Franc CFA : un frein au développement économique des pays d’Afrique francophone ?
Par Chérif Assane Ndiaye, professeur d’économie – Membre du pool communication Pastef – Département de Tivaouane
Les prévisions économiques du Fonds Monétaire International (FMI) pour la période 2023-2028 soulèvent une question de fond sur le rôle de la monnaie dans le développement des pays africains. Parmi les dix premières économies d’Afrique en termes de Produit Intérieur Brut (PIB), aucun pays utilisant le franc CFA ne figure au classement. Ni ceux de l’Afrique de l’Ouest, ni ceux de l’Afrique Centrale.
Franc CFA et sous-performance économique : des chiffres révélateurs
Sur les 55 pays africains, 14 utilisent le franc CFA, soit 25,45 % du continent. Pourtant, dans le top 10 des plus grandes économies africaines selon le FMI, ces pays sont absents. Ce pourcentage tombe à 15 % lorsqu’on élargit le classement au top 20.
En rapportant le PIB à la population – soit le PIB par habitant – seul le Gabon, pays d’Afrique centrale utilisant le franc CFA, apparaît dans le top 10, soit seulement 10 % de ce groupe. Et dans le top 20, seulement deux pays sur quatorze figurent, soit encore 10 %, un chiffre bien inférieur aux 25,45 % qu’ils représentent en nombre.

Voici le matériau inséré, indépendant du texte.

(** C1 as stated fails. Both names of the listing match the instrument
    pattern; the newest period is [("?024", "03")], the period of the second
    name; the pattern built for that period, [DUSTMONITOR*?024_03.txt],
    matches the first name too, which comes first in the listing. The
    returned list starts with the name of the older period [("2024", "03")]
    and holds no name of the newest period. *)
Lemma files_to_be_downloaded_policy_counterexample :
  matching_filenames question_mark_listing
    = ["DUSTMONITOR_2024_03.txt"; "DUSTMONITOR_?024_03.txt"] /\
  year_month_of "DUSTMONITOR_?024_03.txt" = ("?024", "03") /\
  year_month_of "DUSTMONITOR_2024_03.txt" = ("2024", "03") /\
  period_le ("2024", "03") ("?024", "03") /\
  ~ period_le ("?024", "03") ("2024", "03") /\
  files_to_be_downloaded (∅ : directory) question_mark_listing "/data"
    = Ok (Some ["DUSTMONITOR_2024_03.txt"; "DUSTMONITOR_2024_03.txt"]).
Proof. repeat split; by vm_compute. Qed.

(** C10 (the code at the failing input). The listing holds one name,
    [DUSTMONITOR.txt], which matches the instrument pattern; its period key
    is [("MONI", "OR")], no name matches the pattern of that period, and the
    function raises [UnboundLocalError] instead of returning. *)
Theorem files_to_be_downloaded_raises :
  matching_filenames short_name_listing = ["DUSTMONITOR.txt"] /\
  year_month_of "DUSTMONITOR.txt" = ("MONI", "OR") /\
  first_match ["DUSTMONITOR.txt"] ("MONI", "OR") = None /\
  files_to_be_downloaded (∅ : directory) short_name_listing "/data"
    = Raise unbound_fname.
Proof. repeat split; by vm_compute. Qed.
(** * computationaltears: the tear emitter and the collage layer of sketch.js

    The repository holds two variants of one p5.js sketch.  Variant [A] is the
    first program of [src/sketch.js] (lifespan 300, hue tint, spawn test on
    [emissionRate]); variant [B] is the second (lifespan 150, plain tint,
    spawn test on the literal 10, frame-rate throttle).  Everything the two
    programs share verbatim is defined once; the places where they differ are
    a [match] on the variant.

    Numbers.  Counters ([life], [lifespan], [opacity], [frameCount],
    [emissionRate]) only ever hold integers and are [Z].  Coordinates,
    velocities, sizes, times and the results of [map] are JavaScript doubles;
    they are modelled by exact rationals [Q], so rounding is left out: a
    sample just below 1 can round [random(lo, hi)] up to [hi] itself, the
    floor of a rounded product can pick a neighbouring element of an array,
    and a hue can differ from the exact one in its last digits.  What is
    stated of such numbers below is stated so that rounding does not touch
    it (closed ranges, membership), or says that it is about exact
    arithmetic.  A value that may be [NaN] has type [jsnum]. *)

From Stdlib Require Import ZArith QArith Qround String Lia Lqa.
From stdpp Require Import base option list gmap sorting.

Local Open Scope Z_scope.

(** ** JavaScript numbers *)

Inductive jsnum : Type :=
  | Num (q : Q)
  | NaN.

(** Truncation towards zero, the rounding of the JavaScript remainder. *)
Definition Qtrunc (q : Q) : Z :=
  if Qle_bool 0 q then Qfloor q else Qceiling q.

(** [a % b] on doubles: the remainder has the sign of the dividend, and a zero
    divisor gives [NaN]. *)
Definition js_rem (a b : Q) : jsnum :=
  if Qeq_bool b 0 then NaN
  else Num (a - b * inject_Z (Qtrunc (a / b)))%Q.

Definition js_rem_num (a : jsnum) (b : Q) : jsnum :=
  match a with
  | Num q => js_rem q b
  | NaN => NaN
  end.

(** [a % b] on integer-valued numbers. *)
Definition js_rem_int (a b : Z) : option Z :=
  if b =? 0 then None else Some (Z.rem a b).

(** [a % b === 0] *)
Definition rem_is_zero (a b : Z) : bool :=
  match js_rem_int a b with
  | Some r => r =? 0
  | None => false
  end.

(** The numeric value of a property that holds a number or is missing:
    [undefined] converts to [NaN]. *)
Definition to_number (p : option Q) : jsnum :=
  match p with
  | Some q => Num q
  | None => NaN
  end.

Definition js_add (a b : jsnum) : jsnum :=
  match a, b with
  | Num p, Num q => Num (p + q)%Q
  | _, _ => NaN
  end.

(** ** The p5.js runtime *)

(** An image object as [loadImage] returns it.  The sketch reads [width],
    [height] and [randomOffset]; p5.Image has no property [randomOffset], so
    the field is [None] unless something assigns it. *)
Record Image : Type := mkImage {
  file : string;
  width : Q;
  height : Q;
  randomOffset : option Q
}.

Definition loadImage (disk : string -> Q * Q) (name : string) : Image :=
  {| file := name; width := fst (disk name); height := snd (disk name);
     randomOffset := None |}.

(** A sample of the runtime's generator, a number in [0, 1). *)
Record Unit01 : Type := mkUnit01 {
  u_val : Q;
  u_ok : Qle_bool 0 u_val && negb (Qle_bool 1 u_val) = true
}.

(** [random(lo, hi)]: the two bounds are swapped first when [lo > hi]. *)
Definition random_range (u : Unit01) (lo hi : Q) : Q :=
  if Qle_bool lo hi
  then (u_val u * (hi - lo) + lo)%Q
  else (u_val u * (lo - hi) + hi)%Q.

(** [random(arr)] is [arr[floor(u * arr.length)]]; [None] is [undefined]. *)
Definition random_choice {A : Type} (u : Unit01) (arr : list A) : option A :=
  arr !! Z.to_nat (Qfloor (u_val u * inject_Z (Z.of_nat (length arr)))).

(** [map(n, start1, stop1, start2, stop2)], without clamping. *)
Definition map_range (n start1 stop1 start2 stop2 : Q) : Q :=
  ((n - start1) / (stop1 - start1) * (stop2 - start2) + start2)%Q.

(** What a callback can read from the runtime while it runs.  [rnd k] is the
    result of the k-th call of [random] inside the callback. *)
Record Env : Type := mkEnv {
  frameCount : Z;
  frameRate : Q;
  millis : Q;
  mouseX : Q;
  mouseY : Q;
  key : string;
  canvas_width : Q;
  canvas_height : Q;
  rnd : nat -> Unit01
}.

(** Calls on the drawing surface, in the order they are made. *)
Inductive CanvasOp : Type :=
  | Background (gray : Q)
  | Push
  | Pop
  | Translate (x y : Q)
  | Rotate (angle : Q)
  | Tint4 (v1 : jsnum) (v2 v3 alpha : Q)
  | Tint2 (gray alpha : Q)
  | DrawImage (img : Image) (x y w h : Q).

Inductive Variant : Type := A | B.

(** ** class Tear *)

Module Tear.

Record t : Type := mk {
  x : Q;
  y : Q;
  size : Q;
  lifespan : Z;
  life : Z;
  vx : Q;
  vy : Q;
  ay : Q;
  img : option Image
}.

(** [activeSet] is [None] when the caller passes [undefined]; the image is
    then no image object. *)
Definition constructor (v : Variant) (env : Env) (x0 y0 : Q)
    (activeSet : option (list Image)) : t :=
  let lifespan0 := match v with A => 5 * 60 | B => 150 (* 2.5 * 60 *) end in
  {| x := x0;
     y := y0;
     size := random_range (rnd env 0%nat) 160 260;
     lifespan := lifespan0;
     life := lifespan0;
     vx := random_range (rnd env 1%nat) (-1.5) 1.5;
     vy := random_range (rnd env 2%nat) (-2) 0;
     ay := 0.5;
     img := activeSet ≫= random_choice (rnd env 3%nat) |}.

Definition update (p : t) : t :=
  let vy1 := (vy p + ay p)%Q in
  {| x := (x p + vx p)%Q;
     y := (y p + vy1)%Q;
     size := size p;
     lifespan := lifespan p;
     life := life p - 1;
     vx := vx p;
     vy := vy1;
     ay := ay p;
     img := img p |}.

Definition alpha (p : t) : Q :=
  map_range (inject_Z (life p)) 0 (inject_Z (lifespan p)) 0 255.

Definition scaleFactor (p : t) : Q :=
  map_range (inject_Z (life p)) 0 (inject_Z (lifespan p)) 0.1 1.

(** Variant A only: [(currentHue + this.img.randomOffset) % 360]. *)
Definition hueValue (currentHue : jsnum) (i : Image) : jsnum :=
  js_rem_num (js_add currentHue (to_number (randomOffset i))) 360.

Ces statistiques mettent en évidence une tendance : les pays ayant leur propre monnaie nationale dominent les classements des économies les plus performantes du continent.
Le franc CFA : une monnaie sous tutelle au service d’un autre agenda ?
La situation économique stagnante des pays utilisant le franc CFA n’est pas un hasard. Le lien étroit entre le franc CFA et l’euro, imposé par l’histoire coloniale, n’a apporté ni autonomie monétaire, ni levier de développement économique à ces États.
Nous nous souvenons tous de la volonté du président Abdoulaye Wade de rapatrier les réserves de change détenues à la Banque de France vers la BCEAO. Seule une partie fut restituée. Le reste est toujours retenu, empêchant les pays du franc CFA d’exercer pleinement leur souveraineté monétaire et budgétaire.
Créer une monnaie nationale : un impératif de souveraineté et de développement
Contrairement aux discours alarmistes, aucun pays africain n’a sombré économiquement après avoir abandonné le franc CFA ou adopté une monnaie nationale. Au contraire, les performances économiques des pays qui ont leur propre monnaie sont aujourd’hui nettement supérieures.
Il est donc urgent pour les pays d’Afrique francophone de rompre définitivement avec cette monnaie héritée de la colonisation. Le débat autour du franc CFA ne concerne d’ailleurs que les pays francophones – ailleurs en Afrique, le choix d’une monnaie nationale est un acte de souveraineté assumé.
Pour une refondation des relations avec la France
Tant que la France ne fait pas sa révolution copernicienne sur la colonisation et le néocolonialisme, il revient aux pays francophones d’Afrique de reprendre leur destin en main.
Cela passe par :
- La suppression du franc CFA
- La création d’une monnaie nationale pour le Sénégal
- Et à terme, la mise en place d’une monnaie unique ouest-africaine, dans le cadre d’une CEDEAO libre et souveraine
Nous devons aussi repenser en profondeur nos accords de coopération avec la France. Ce nouveau partenariat devra se baser sur :
- Le respect mutuel
- L’intérêt partagé
- La co-construction
- Et la souveraineté pleine et entière du Sénégal
Conclusion : vers une seconde indépendance
La monnaie est un levier stratégique majeur pour le développement. Les données économiques récentes démontrent sans équivoque que le franc CFA n’a pas permis aux pays qui l’utilisent de se hisser parmi les puissances économiques africaines.
Il est temps pour les pays francophones d’Afrique d’assumer pleinement leur seconde indépendance, en reconquérant leur souveraineté monétaire, condition sine qua non pour espérer un développement durable, inclusif et souverain.